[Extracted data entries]
(** When the loop ends well, its last line reports every record of the
    batches it went through. *)
Lemma insert_batches_last products starts total :
  succeeded (snd (insert_batches cfg w products starts total)) = true ->
  last (fst (insert_batches cfg w products starts total))
  = Some (Print (completed_line
                   (total + length (concat
                      (map (fun i => slice products i (i + batch_size)) starts))))).
Proof.
  revert total. induction starts as [|i starts IH]; intros total.
  - intros _. rewrite insert_batches_done. cbn [map concat length fst last].
    now rewrite Nat.add_0_r.
  - cbn [insert_batches map concat].
    set (batch := slice products i (i + batch_size)).
    unfold call, bind, emit, ret.
    destruct (http_post w (i / batch_size) batch) as [r|e]; [|discriminate].
    destruct (bool_decide (status_code r ∈ [200; 201; 204])); [|discriminate].
    specialize (IH (total + length batch)%nat).
    destruct (insert_batches cfg w products starts (total + length batch))
      as [t o].
    cbn [fst snd] in *. intros H. specialize (IH H).
    rewrite length_app, Nat.add_assoc.
    apply (last_app_some [_]), (last_app_some [_]). exact IH.
Qed.

(** When an insert raises, the loop raises. *)
Lemma insert_batches_raises products starts k total j i e :
  map (fun i => (i / batch_size)%nat) starts = seq k (length starts) ->
  starts !! j = Some i ->
  (forall j' i', (j' < j)%nat -> starts !! j' = Some i' ->
     post_ok (http_post w (k + j')
                (slice products i' (i' + batch_size))) = true) ->
  http_post w (k + j) (slice products i (i + batch_size)) = Raises e ->
  snd (insert_batches cfg w products starts total) = Raises e.
Proof.
  revert k total j. induction starts as [|i0 starts IH];
    intros k total j Hidx Hj Hbefore Hraise; [discriminate|].
  assert (Hi : (i0 / batch_size)%nat = k) by (now injection Hidx).
  assert (Hidx' : map (fun i => (i / batch_size)%nat) starts
                  = seq (S k) (length starts)) by (now injection Hidx).
  cbn [insert_batches]. rewrite Hi.
  set (batch := slice products i0 (i0 + batch_size)).
  unfold call, bind, emit, ret.
  destruct j as [|j]; simpl in Hj.
  - injection Hj as ->. rewrite Nat.add_0_r in Hraise. fold batch in Hraise.
    now rewrite Hraise.
  - pose proof (Hbefore 0%nat i0 ltac:(lia) eq_refl) as H0.
    rewrite Nat.add_0_r in H0. fold batch in H0.
    unfold post_ok in H0.
    destruct (http_post w k batch) as [r|e0]; [|discriminate].
    rewrite H0.
    specialize (IH (S k) (total + length batch)%nat j Hidx' Hj).
    destruct (insert_batches cfg w products starts (total + length batch))
      as [t o].
    cbn [snd] in *. apply IH.
    + intros j' i' Hlt Hi'.
      replace (S k + j')%nat with (k + S j')%nat by lia.
      apply Hbefore; [lia | exact Hi'].
    + now replace (S k + j)%nat with (k + S j)%nat by lia.
Qed.
(** [sqlalchemy.MetaData], [Engine] and [Connection] objects; [env.py] only
    passes them on. *)
Context {MetaData Engine Connection : Type}.

Local Open Scope eff_scope.

(** The [obj: Any] Alembic hands to [render_item]: a column type, which may be
    one of the adapters, or any other schema item. *)
Inductive PyObject : Type :=
| Obj_PydanticType (self : PydanticType Exn Model ModelType)
| Obj_TypeEngine (t : TypeEngine)
| Obj_other (repr : string).

(** [isinstance(obj, BasePydanticType)], with the object viewed as one. *)
Definition as_BasePydanticType (obj : PyObject)
  : option (PydanticType Exn Model ModelType) :=
  match obj with
  | Obj_PydanticType self => Some self
  | Obj_TypeEngine _ | Obj_other _ => None
  end.

Definition isinstance_BasePydanticType (obj : PyObject) : bool :=
  match as_BasePydanticType obj with
  | Some _ => true
  | None => false
  end.

(** [render_item] *)
Definition render_item (type_ : string) (obj : PyObject)
  (autogen_context : AutogenContext) : Outcome Exn RenderResult :=
  match (if type_ =? "type" then as_BasePydanticType obj else None) with
  | Some self =>
      match autogen_dialect autogen_context with
      | Some dialect =>
          let impl := get_dialect_type_impl self dialect in
          omap Rendered
            (_repr_type (if callable impl then call_no_args impl else impl)
               autogen_context)
      | None =>
          omap Rendered
            (_repr_type
               (TypeInstance (TypeDecorator_impl_instance (impl self)))
               autogen_context)
      end
  | None => Returns PyFalse
  end.
(** C6 fails on the code in its second half: with both a single path
    and a directory selected, the loader returns what single-path mode
    returns, one row from [book.xlsx], and not the four rows directory
    mode returns. *)
Lemma both_sources_reads_single_path :
  let both := load_excel_files (Some "book.xlsx") (Some "data") None source_world in
  let single := load_excel_files (Some "book.xlsx") None None source_world in
  let directory := load_excel_files None (Some "data") None source_world in
  both = single
  ∧ n_rows <$> (match both.2 with Returned df => Some df | Raised _ => None end) = Some 1
  ∧ n_rows <$> (match directory.2 with Returned df => Some df | Raised _ => None end) = Some 4
  ∧ both.2 ≠ directory.2.
Proof.
  split; [reflexivity|]. split; [reflexivity|]. split; [reflexivity|].
  vm_compute. discriminate.
Qed.

(** ** Frames *)

Lemma index_of_lookup (c : string) (cols : list string) (i : nat) :
  index_of c cols = Some i → cols !! i = Some c.
Proof.
  revert i. induction cols as [|c' cols IH]; intros i; simpl; [done|].
  destruct (String.eqb c' c) eqn:Heq.
  - intros [= <-]. apply String.eqb_eq in Heq. by subst.
  - destruct (index_of c cols) as [j|]; simpl; [|done].
    intros [= <-]. simpl. by apply IH.
Qed.

Lemma index_of_None (c : string) (cols : list string) :
  index_of c cols = None ↔ c ∉ cols.
Proof.
  induction cols as [|c' cols IH]; simpl.
  - split; [intros _; apply not_elem_of_nil | done].
  - destruct (String.eqb c' c) eqn:Heq.
    + apply String.eqb_eq in Heq. subst. split; [done|].
      intros Hn. exfalso. apply Hn. left.
    + apply String.eqb_neq in Heq. rewrite not_elem_of_cons.
      destruct (index_of c cols); simpl.
      * split; [done|]. intros [_ Hn]. by apply IH in Hn.
      * split; [|done]. intros _. split; [done|]. by apply IH.
Qed.

Lemma index_of_is_Some (c : string) (cols : list string) :
  c ∈ cols → ∃ i, index_of c cols = Some i ∧ i < length cols.
Proof.
  intros Hin. destruct (index_of c cols) as [i|] eqn:Hi.
  - exists i. split; [done|]. apply index_of_lookup in Hi.
    by apply lookup_lt_Some in Hi.
  - by apply index_of_None in Hi.
Qed.

Lemma index_of_app_l (c : string) (cols more : list string) (i : nat) :
  index_of c cols = Some i → index_of c (cols ++ more) = Some i.
Proof.
  revert i. induction cols as [|c' cols IH]; intros i; simpl; [done|].
  destruct (String.eqb c' c); [done|].
  destruct (index_of c cols) as [j|]; simpl; [|done].
  intros [= <-]. by rewrite (IH j).
Qed.

Lemma index_of_app_new (c : string) (cols : list string) :
  index_of c cols = None → index_of c (cols ++ [c]) = Some (length cols).
Proof.
  induction cols as [|c' cols IH]; simpl.
  - by rewrite String.eqb_refl.
  - destruct (String.eqb c' c); [done|].
    destruct (index_of c cols); simpl; [done|].
    intros _. by rewrite IH.
Qed.

Lemma index_of_app_other (c c0 : string) (cols : list string) :
  c ≠ c0 → index_of c cols = None → index_of c (cols ++ [c0]) = None.
Proof.
  intros Hne Hnone. apply index_of_None. apply index_of_None in Hnone.
  rewrite elem_of_app, list_elem_of_singleton. tauto.
Qed.
(** X17.  Every run of [seedDB] on a script of which the fragments that
    are reached are statements on the data, whatever the files, the
    drivers and the database: what is durable afterwards is what was
    durable before, or it is the store that all the fragments of the
    script, executed in order, give; in the second case every fragment
    was accepted and [seedDB] has returned. *)
Theorem seedDB_all_or_nothing (seedDBPath dbPath : string) (w : @World E) :
  (forall script s0,
      w_files w seedDBPath = Some script ->
      durable w ("sqlite", dbPath) = Some s0 ->
      Forall (fun cmd => engine_control cmd = None)
             (attempted s0 (Strings.Split script ";"%char))) ->
  durable (snd (Script.seedDB engine_control seedDBPath dbPath w)) ("sqlite", dbPath)
  = durable w ("sqlite", dbPath)
  \/ exists script s0 s',
      w_files w seedDBPath = Some script
      /\ durable w ("sqlite", dbPath) = Some s0
      /\ exec_all s0 (Strings.Split script ";"%char) = inl s'
      /\ durable (snd (Script.seedDB engine_control seedDBPath dbPath w)) ("sqlite", dbPath)
         = Some s'
      /\ fst (Script.seedDB engine_control seedDBPath dbPath w) = Ret tt.
Proof.
  intros Hdata.
  destruct (w_files w seedDBPath) as [script|] eqn:Hfile.
  - destruct (existsb (String.eqb "sqlite") (w_drivers w)) eqn:Hdriver.
    + destruct (w_dbs w ("sqlite", dbPath)) as [d|] eqn:Hdb.
      * assert (Hd : Forall (fun cmd => engine_control cmd = None)
                            (attempted (db_committed d) (Strings.Split script ";"%char))).
        { apply Hdata; [reflexivity|]. unfold durable. now rewrite Hdb. }
        destruct (seedDB_data_script engine_control seedDBPath dbPath script w d
                    Hfile Hdriver Hdb Hd) as (w' & Hrun & Hdb' & _).
        rewrite Hrun. cbn [fst snd]. unfold durable. rewrite Hdb', Hdb. cbn [db_committed].
        destruct (exec_all (db_committed d) (Strings.Split script ";"%char)) as [s'|err] eqn:Hall.
        -- right. exists script, (db_committed d), s'. now repeat split.
        -- left. reflexivity.
      * left. unfold Script.seedDB, bind, ioutil_ReadFile, sql_Open, db_Begin.
        rewrite Hfile, Hdriver. cbn [w_dbs add_call]. rewrite Hdb. reflexivity.
    + left. unfold Script.seedDB, bind, ioutil_ReadFile, sql_Open.
      rewrite Hfile, Hdriver. reflexivity.
  - left. unfold Script.seedDB, bind, ioutil_ReadFile. rewrite Hfile. reflexivity.
Qed.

→ Aim of the exercise:
The entries above hold a line with "script, executed in" and a later line with "(attempted s0 (Strings.Split". Write out exactly those lines and all lines between, nothing more.

→ Answer section:
    script, executed in order, give; in the second case every fragment
    was accepted and [seedDB] has returned. *)
Theorem seedDB_all_or_nothing (seedDBPath dbPath : string) (w : @World E) :
  (forall script s0,
      w_files w seedDBPath = Some script ->
      durable w ("sqlite", dbPath) = Some s0 ->
      Forall (fun cmd => engine_control cmd = None)
             (attempted s0 (Strings.Split script ";"%char))) ->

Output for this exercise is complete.